We were all given a bag of books to bring home, one of which was the new erotic novel S.E.C.R.E.T.. I immediately began to read it – for research purposes, you understand. The book, which caused a bidding war among publishers, is about a weary young widow’s initiation into a matriarchal sex club where all her fantasies are fulfilled by a succession of loving and lovely men. It was written under the pseudonym L. Marie Adeline, but the author is actually Canadian novelist Lisa Gabriele, who told The Globe this week: “Fingers crossed! I’ll make Canada proud of my filthy book.”
Unfortunately for fans of CanLit, the novel is set in New Orleans. I was hoping for a little action around Canada’s famous roadside attractions – main characters making the crustacean with two backs next to the giant lobster in Shediac, maybe, or getting goosed in Wawa. Still, there’s to be a sequel. I’m hoping the world’s largest Easter egg figures prominently.
The point is, we’re a hot people, as anyone will discover who takes the time to dig beneath layers of Gore-Tex, sodden tissues and ambivalence. We should be marketing ourselves accordingly. U.S. News & World Report put Canada at the top of a list of sexiest countries, batting away the inevitable doubters: “Shocked to see our northern, hockey-obsessed neighbours on the list?” We had earned the accolade, the magazine suggested, through our friendliness, our “laid-back” nature and our production of Ryan Reynolds. Steam leaked from our parkas.
Movie stars, pah! Books are the real path to our new identity as a global sexual powerhouse. Which is why I was a little surprised at the furore over the depiction of Anne Shirley that arose this week. The uproar, in case you missed it, centred around a new cover for the Anne of Green Gables series that was advertised on Amazon. In place of the tempestuous ginger orphan familiar to every Canadian child, there was a blond cowgirl who appeared to have graduated from the Jessica Simpson School of Pouting and Hair Management.

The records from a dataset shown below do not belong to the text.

Lemma on_disconnect_found rooms socketId k room :
  store_ok rooms →
  findPlayerRoom rooms socketId = Some (k, room) →
  on_disconnect rooms socketId
  = mkResult
      (if bool_decide (length (players (left_by room socketId)) = 0%nat)
       then rooms_delete (rooms_set rooms k (left_by room socketId)) k
       else rooms_set rooms k (left_by room socketId))
      [IoToEmit k player_left] Returned.
Proof.
  intros Hok Hfind. unfold on_disconnect. rewrite Hfind.
  destruct (found_rooms_get _ _ _ _ Hok Hfind) as (_ & Hcode & _).
  fold (left_by room socketId). cbn [code left_by]. rewrite Hcode.
  by destruct (bool_decide _).
Qed.

Lemma not_in_after_disconnect rooms socketId :
  store_ok rooms →
  socketId ∉ all_players (r_rooms (on_disconnect rooms socketId)).
Proof.
  intros Hok. unfold on_disconnect.
  destruct (findPlayerRoom rooms socketId) as [[k room]|] eqn:Hfind.
  2:{ by apply findPlayerRoom_None_all. }
  pose proof Hfind as [Hin Hp]%findPlayerRoom_Some.
  destruct (store_ok_code _ _ _ Hok Hin) as [Hcode _].
  destruct (store_update _ _ _ (store_ok_keys _ Hok) Hin)
    as (pre & post & Heq & Hset & Hdel).
  destruct Hok as (_ & _ & Hnd). rewrite Heq in Hnd.
  rewrite all_players_app, all_players_cons in Hnd.
  apply NoDup_app in Hnd as (_ & Hdisj & (_ & Hdisj' & _)%NoDup_app).
  assert (Hpre : socketId ∉ all_players pre).
  { intros H. apply (Hdisj _ H). apply elem_of_app. by left. }
  assert (Hpost : socketId ∉ all_players post) by by apply Hdisj'.
  cbn [players code]. rewrite Hcode.
  destruct (bool_decide _); cbn [r_rooms].
  - rewrite Hdel, all_players_app, elem_of_app. by intros [?|?].
  - rewrite Hset, all_players_app, all_players_cons. cbn [players].
    rewrite !elem_of_app, list_elem_of_filter.
    intros [?|[[Hne _]|?]]; [done| |done]. by apply Hne.
Qed.
End JoinLeave.
(** * TV library consolidator: a shallow embedding of [tvconsolidator.py]

    The development follows the script top-down: configuration constants,
    name normalisation, the episode pattern, the platform (a directory tree
    with the [os]/[shutil] primitives the script calls), the action functions
    ([safe_move], [force_move], [safe_delete], [cleanup_folder_tree]), the
    scanner ([scan_library]) and the consolidation pass
    ([process_consolidation]).

    Conventions.
    - A file or folder name is a Python [str]; in the tree and the inventory
      it is modelled as a Rocq [string] whose characters are the code points
      0..255 (Latin-1).  The character classes used by [str.strip],
      [str.lower] and the regular expressions ([\s], [\d], [(?i)]) are the
      ones CPython uses on that range.  Above U+00FF they are no longer maps
      on characters; the module [Unicode] gives [normalize_name] and the
      pattern on every code point, and [Below256] shows that on the range of
      [Names] the two agree.
    - A path is a list of components; [os.path.join] is list append and
      [os.path.basename] is the last component.
    - A root is the literal command-line string; [resolve] turns it into a
      path ([os.path.abspath]). *)

From Stdlib Require Import ZArith NArith String Ascii List Lia.
From stdpp Require Import base tactics option list sorting strings gmap sets.

Set Warnings "-register-all,-clear-no-such-hyp".

Open Scope string_scope.
Open Scope Z_scope.
Open Scope list_scope.

(* ===================================================================== *)
(** * Configuration *)
(* ===================================================================== *)

Definition MIN_FREE_BUFFER : Z := 100 * 1024 * 1024 * 1024.
Definition MIN_VIDEO_SIZE : Z := 50 * 1024 * 1024.
Definition JUNK_FILES : gset string :=
  {[ ".plexmatch"; ".ds_store"; "thumbs.db"; "desktop.ini" ]}.

(* ===================================================================== *)
(** * Characters and names *)
(* ===================================================================== *)

Module Names.

Definition code (c : ascii) : N := N_of_ascii c.

(** [str.isspace] / [\s] on code points below 256. *)
Definition is_space (c : ascii) : bool :=
  let n := code c in
  ((9 <=? n) && (n <=? 13) || (28 <=? n) && (n <=? 32)
   || (n =? 133) || (n =? 160))%N.

(** [str.lower] on code points below 256 (one character to one). *)
Definition lower_char (c : ascii) : ascii :=
  let n := code c in
  if ((65 <=? n) && (n <=? 90)
      || (192 <=? n) && (n <=? 222) && negb (n =? 215))%N
  then ascii_of_N (n + 32) else c.

(** The replacement of [re.sub(r'[._]', ' ', name)] on one character. *)
Definition sep_to_space (c : ascii) : ascii :=
  if ((code c =? 46) || (code c =? 95))%N then " "%char else c.

Fixpoint lstrip (l : list ascii) : list ascii :=
  match l with
  | [] => []
  | c :: l' => if is_space c then lstrip l' else l
  end.

Fixpoint rstrip (l : list ascii) : list ascii :=
  match l with
  | [] => []
  | c :: l' =>
      match rstrip l' with
      | [] => if is_space c then [] else [c]
      | r => c :: r
      end
  end.

Definition strip (l : list ascii) : list ascii := rstrip (lstrip l).

(** [re.sub(r'\s+', ' ', s)]: every maximal run of whitespace becomes one
    space.  [in_run] says that the previous character was whitespace. *)
Fixpoint collapse (in_run : bool) (l : list ascii) : list ascii :=
  match l with
  | [] => []
  | c :: l' =>
      if is_space c
      then (if in_run then collapse true l' else " "%char :: collapse true l')
      else c :: collapse false l'
  end.

Definition lower (l : list ascii) : list ascii := map lower_char l.

Definition normalize_chars (l : list ascii) : list ascii :=
  let clean := lower (strip (map sep_to_space l)) in
  collapse false clean.

Definition normalize_name (name : string) : string :=
  string_of_list_ascii (normalize_chars (list_ascii_of_string name)).

(** Two names that differ only by letter case, by a separator ([.], [_] or
    a space) standing for another, or by surrounding whitespace. *)
Inductive char_variant : ascii -> ascii -> Prop :=
| cv_case a b : lower_char a = lower_char b -> char_variant a b
| cv_sep a b :
    a ∈ ["."%char; "_"%char; " "%char] ->
    b ∈ ["."%char; "_"%char; " "%char] -> char_variant a b.

Definition all_space (l : list ascii) : Prop := Forall (fun c => is_space c = true) l.

Definition name_variant (x y : string) : Prop :=
  exists l1 c1 r1 l2 c2 r2,
    list_ascii_of_string x = l1 ++ c1 ++ r1 /\
    list_ascii_of_string y = l2 ++ c2 ++ r2 /\
    all_space l1 /\ all_space r1 /\ all_space l2 /\ all_space r2 /\
    Forall2 char_variant c1 c2.

End Names.

Export Names.

(* ===================================================================== *)
(** * The episode pattern [(?i)S(\d+)E(\d+)] *)
(* ===================================================================== *)

Module Pattern.

Definition is_digit (c : ascii) : bool := ((48 <=? code c) && (code c <=? 57))%N.
Definition is_S (c : ascii) : bool := ((code c =? 83) || (code c =? 115))%N.
Definition is_E (c : ascii) : bool := ((code c =? 69) || (code c =? 101))%N.

(** The longest run of digits at the head, and what follows: greedy [\d+]. *)
Fixpoint span_digits (l : list ascii) : list ascii * list ascii :=
  match l with
  | [] => ([], [])
  | c :: l' =>
      if is_digit c
      then let '(d, r) := span_digits l' in (c :: d, r)
      else ([], l)
  end.

(** [int(match.group(i))] *)
Definition int_of_digits (d : list ascii) : N :=
  fold_left (fun acc c => acc * 10 + (code c - 48))%N d 0%N.

(** A match starting at the first character: season, episode and length.
    A shorter digit run never helps, because the character after a maximal
    run is not a digit, so the greedy match is the only candidate. *)
Definition match_here (l : list ascii) : option (N * N * nat) :=
  match l with
  | [] => None
  | s :: l1 =>
      if is_S s then
        match span_digits l1 with
        | ((_ :: _) as d1, e :: l2) =>
            if is_E e then
              match span_digits l2 with
              | ((_ :: _) as d2, _) =>
                  Some (int_of_digits d1, int_of_digits d2,
                        (2 + length d1 + length d2)%nat)
              | _ => None
              end
            else None
        | _ => None
        end
      else None
  end.
(** [rebuildVirtualState], with an engine in place.  [tieLines] is
    [settings.tieLines] and [virtualRouter] the global of that name
    ([None] while it is not set).  The result is the new [virtualRouter]
    and the engine; what is sent to the renderer is [getState()] of the
    former, whose [routing] is [published] below. *)
Definition rebuildVirtualState (env : Controllers) (tieLines : TieLineConfig)
    (virtualRouter : option Projection) (tieLineEngine : Engine)
    : Projection * Engine :=
  let stateA := connectedState (controllerA env) in
  let stateB := connectedState (controllerB env) in
  let virtualRouter1 :=
    match virtualRouter with
    | None => construct stateA stateB tieLines (state tieLineEngine)
    | Some p =>
        update stateA stateB (Some tieLines) (Some (state tieLineEngine)) p
    end in
  if isConnected (controllerA env) && isConnected (controllerB env) then
    let tieLineEngine1 := reconstructStateFromRouting env tieLineEngine in
    (update None None None (Some (state tieLineEngine1)) virtualRouter1,
     tieLineEngine1)
  else (virtualRouter1, tieLineEngine).

(** The field [routing] of [virtualRouter.getState()]. *)
Definition published (p : Projection) : gmap nat Z :=
  VirtualTables.getVirtualRouting (view p) (tieLineState p).

End Rebuild.

(** ** The routers as they report after scenarios 2 and 3 *)

Module ScenarioRebuild.
(** C3: the code relies on normalising being idempotent and misses it.
    The loader stores [normalizeCityName] of the city of the file;
    [citiesByProvince] normalises the stored city once more and offers
    the result; the filter compares the stored city with the chosen one
    exactly.  The correction table is case-sensitive and is consulted
    before the name is lower-cased, so the valid city "MONTREAL" is
    stored as "Montreal", which is a key of the table: normalising it
    again gives the accented spelling (the mis-encoded one in
    src/src/components/LMIAExplorer.tsx).  The city select then offers a
    city that no record carries, and choosing it lists nothing, although
    the record is listed while no city is chosen. *)
Theorem C3_normalized_city_changes_again :
  ExplorerA.isValidCityName (js "MONTREAL") = true
  /\ ExplorerA.normalizeCityName (js "MONTREAL") = Some (js "Montreal")
  /\ ExplorerA.isValidCityName (js "Montreal") = true
  /\ ExplorerA.normalizeCityName (js "Montreal")
     = Some Options.montrealAccented
  /\ ExplorerB.isValidCityName (js "MONTREAL") = true
  /\ ExplorerB.normalizeCityName (js "MONTREAL") = Some (js "Montreal")
  /\ ExplorerB.isValidCityName (js "Montreal") = true
  /\ ExplorerB.normalizeCityName (js "Montreal")
     = Some Options.montrealMisencoded
  /\ exists r,
       Loader.cleanedData [Options.montrealRow] = Some [r]
       /\ Data.City r = Some (js "Montreal")
       /\ (exists m,
              Options.citiesByProvinceA (fun l => l) [r] = Some m
              /\ In (js "QC", [Options.montrealAccented]) m)
       /\ ExplorerA.filtered (initial [r]) = [r]
       /\ ExplorerA.filtered (setCity Options.montrealAccented (initial [r]))
          = [].
Proof.
  repeat (split; [vm_compute; reflexivity|]).
  eexists. split; [vm_compute; reflexivity|].
  split; [reflexivity|]. split; [|split; vm_compute; reflexivity].
  eexists. split; [vm_compute; reflexivity|].
  vm_compute. do 5 right. left. reflexivity.
Qed.
(** * Provably-fair Plinko engine: a shallow embedding of [server/src/game/engine.ts]

    The engine derives a 32-bit seed from a hex digest, drives a Xorshift32
    generator, builds a triangular field of peg biases from the first draws
    and walks a ball through the field with the following draws.

    JavaScript numbers are IEEE 754 binary64 values; they are modelled by the
    standard library's [spec_float] with the operations of [SpecFloat] at
    precision 53 and maximal exponent 1024 (round to nearest, ties to even).
    Integers that the code keeps inside 32 bits are modelled by [Z] with the
    ToInt32 / ToUint32 conversions of the language written out. *)

From Stdlib Require Import ZArith QArith Qround Qpower List String Ascii Bool Lia.
From Stdlib Require Import SpecFloat.
Import ListNotations.
Open Scope Z_scope.

(** ** JavaScript numbers *)

Module JS.

Definition number := spec_float.

Definition prec : Z := 53.
Definition emax : Z := 1024.

Definition add : number -> number -> number := SFadd prec emax.
Definition sub : number -> number -> number := SFsub prec emax.
Definition mul : number -> number -> number := SFmul prec emax.
Definition div : number -> number -> number := SFdiv prec emax.
(** * minecraftjs: the physics core (fixed-step integrator, broad phase,
      narrow phase, collision resolver) over the voxel world.

    The TypeScript [number] type is read as a real number: every arithmetic
    operation of the source is the exact operation on [R].  Where what the
    code does turns on the rounding of its binary64 numbers (how many turns
    the loop of [update] takes, whether an emitted overlap is positive) the
    code is embedded a second time, in [Binary64], over the primitive
    binary64 numbers with their IEEE 754 operations.  Loop counters and
    array indices, which the source only ever fills with integral values,
    are integers ([Z]).  A thrown [TypeError] (indexing [undefined]) is an
    explicit outcome, and the [while] loop of [update] is driven by fuel,
    with running out of fuel as a third outcome.

    The three.js operations ([Vector3], [PointerLockControls]) and the
    JavaScript built-ins ([Math], [Array.prototype.sort]) are library code;
    they are given by their documented behaviour.  The debug meshes of the
    [helpers] group are kept by kind and position only.

    Beside the physics the file covers the grid of the world and the passes
    that generate it (world.ts), the random number generator (rng.ts) and
    the keyboard input of the player (player.ts).  The words of the
    generator are the 32-bit integers of the JavaScript bit operators,
    written out on [Z].  [SimplexNoise] is library code: the passes take its
    noise functions as arguments, as they take the tables of blocks.ts (the
    resources, the block types).  An [InstancedMesh] is kept by its count
    and the positions of its instances. *)

From Stdlib Require Import Reals Zfloor Lra Lia ZArith List Bool Permutation Sorted.
From Stdlib Require Import Psatz.
From Stdlib Require String.
From Stdlib Require Floats.
Import String.StringSyntax.
Delimit Scope string_scope with string.
Import ListNotations.

Local Open Scope R_scope.

(** ** Outcomes of fallible code *)

Inductive result (A : Type) : Type :=
| Ok (a : A)
| TypeError
| OutOfFuel.

Arguments Ok {A} a.
Arguments TypeError {A}.
Arguments OutOfFuel {A}.

Definition bind {A B : Type} (m : result A) (k : A -> result B) : result B :=
  match m with
  | Ok a => k a
  | TypeError => TypeError
  | OutOfFuel => OutOfFuel
  end.

Notation "x <- m ;; k" := (bind m (fun x => k))
  (at level 61, m at next level, right associativity).
Notation "' pat <- m ;; k" := (bind m (fun x => match x with pat => k end))
  (at level 61, pat pattern, m at next level, right associativity).

(** [for (let i = lo; i <= hi; i++) body] over a state [S]. *)
Definition zrange (lo hi : Z) : list Z :=
  map (fun i => (lo + Z.of_nat i)%Z) (seq 0 (Z.to_nat (hi - lo + 1))).

Fixpoint forEach {S : Type} (l : list Z) (body : Z -> S -> result S) (s : S)
  : result S :=
  match l with
  | [] => Ok s
  | i :: rest => s' <- body i s ;; forEach rest body s'
  end.

Definition forRange {S : Type} (lo hi : Z) (body : Z -> S -> result S) (s : S)
  : result S :=
  forEach (zrange lo hi) body s.

(** ** The JavaScript built-ins the physics uses *)

Module Math.

Definition ltb (x y : R) : bool := if Rlt_dec x y then true else false.
Definition geb (x y : R) : bool := if Rge_dec x y then true else false.
Definition eqb (x y : R) : bool := if Req_dec_T x y then true else false.

Definition floor (x : R) : Z := Zfloor x.
Definition ceil (x : R) : Z := Zceil x.
Definition max (x y : R) : R := Rmax x y.
Definition min (x y : R) : R := Rmin x y.
Definition abs (x : R) : R := Rabs x.
(** Only ever applied to a sum of squares.  This is the exact root; the
    rounded one is in [Binary64]. *)
Definition sqrt (x : R) : R := R_sqrt.sqrt x.
Definition sign (x : R) : R :=
  if Rlt_dec 0 x then 1 else if Rlt_dec x 0 then -1 else 0.

End Math.

(** [Array.prototype.sort(cmp)]: a stable sort by a three-way comparator
    (negative: first argument goes first). *)
Section ArraySort.
Context {A : Type} (cmp : A -> A -> Z).

Fixpoint insert (a : A) (l : list A) : list A :=
  match l with
  | [] => [a]
  | b :: rest => if (cmp a b <=? 0)%Z then a :: b :: rest
                 else b :: insert a rest
  end.

Fixpoint Array_sort (l : list A) : list A :=
  match l with
  | [] => []
  | a :: rest => insert a (Array_sort rest)
  end.
End ArraySort.

(** ** three.js: the part of [Vector3] and [PointerLockControls] in use *)

Module THREE.

Record Vector3 : Type := mkVector3 { x : R; y : R; z : R }.

Definition add (v w : Vector3) : Vector3 :=
  mkVector3 (x v + x w) (y v + y w) (z v + z w).
Definition multiplyScalar (v : Vector3) (s : R) : Vector3 :=
  mkVector3 (x v * s) (y v * s) (z v * s).
Definition divideScalar (v : Vector3) (s : R) : Vector3 :=
  multiplyScalar v (1 / s).
Definition addScaledVector (v w : Vector3) (s : R) : Vector3 :=
  mkVector3 (x v + x w * s) (y v + y w * s) (z v + z w * s).
Definition negate (v : Vector3) : Vector3 :=
  mkVector3 (- x v) (- y v) (- z v).
Definition dot (v w : Vector3) : R :=
  x v * x w + y v * y w + z v * z w.
Definition crossVectors (a b : Vector3) : Vector3 :=
  mkVector3 (y a * z b - z a * y b)
            (z a * x b - x a * z b)
            (x a * y b - y a * x b).
Definition length (v : Vector3) : R :=
  Math.sqrt (x v * x v + y v * y v + z v * z v).
(** [this.divideScalar(this.length() || 1)] *)
Definition normalize (v : Vector3) : Vector3 :=
  divideScalar v (if Math.eqb (length v) 0 then 1 else length v).

(** [Object3D.DEFAULT_UP] *)
Definition up : Vector3 := mkVector3 0 1 0.

End THREE.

A righteous clamour arose, and the cover photo on that particular edition disappeared from Amazon. But why the fuss? It’s clear proof that the world doesn’t see us as a land of angry prepubescent orphans or hermits who live in abandoned sawmills, but strapping, sexually appealing young folk. Whose noses never run, and whose fingertips are never lost to frostbite.
Why stop with Anne? We could rebrand all of literature to better reflect our new global identity as the land of lust. Hagar Shipley in a bustier, reclining in Prairie wheat; Susanna Moodie in a fetching rabbit-skin bikini, with the snow artfully caught in her hair, and all signs of hypothermia airbrushed out. We wouldn’t even need to change the title of her book!
The other titles of the great Canadian canon could use a bit of tweaking if we’re to sell our naughtiness to the world: Me and My Cathouse; Filth Business; The Extremely Tight Hockey Sweater. Pamela Anderson could be the series editor.
We’d be doing the country a favour. Canada has a bit of an identity crisis on the world stage, which is to say that it has no real identity. The odd time the country makes news around the world, it’s usually because there’s been a decapitation or mall shooting or a damning report about failing to act on climate change, which prompts the reaction: Canadians, hmm? I’d forgotten about them.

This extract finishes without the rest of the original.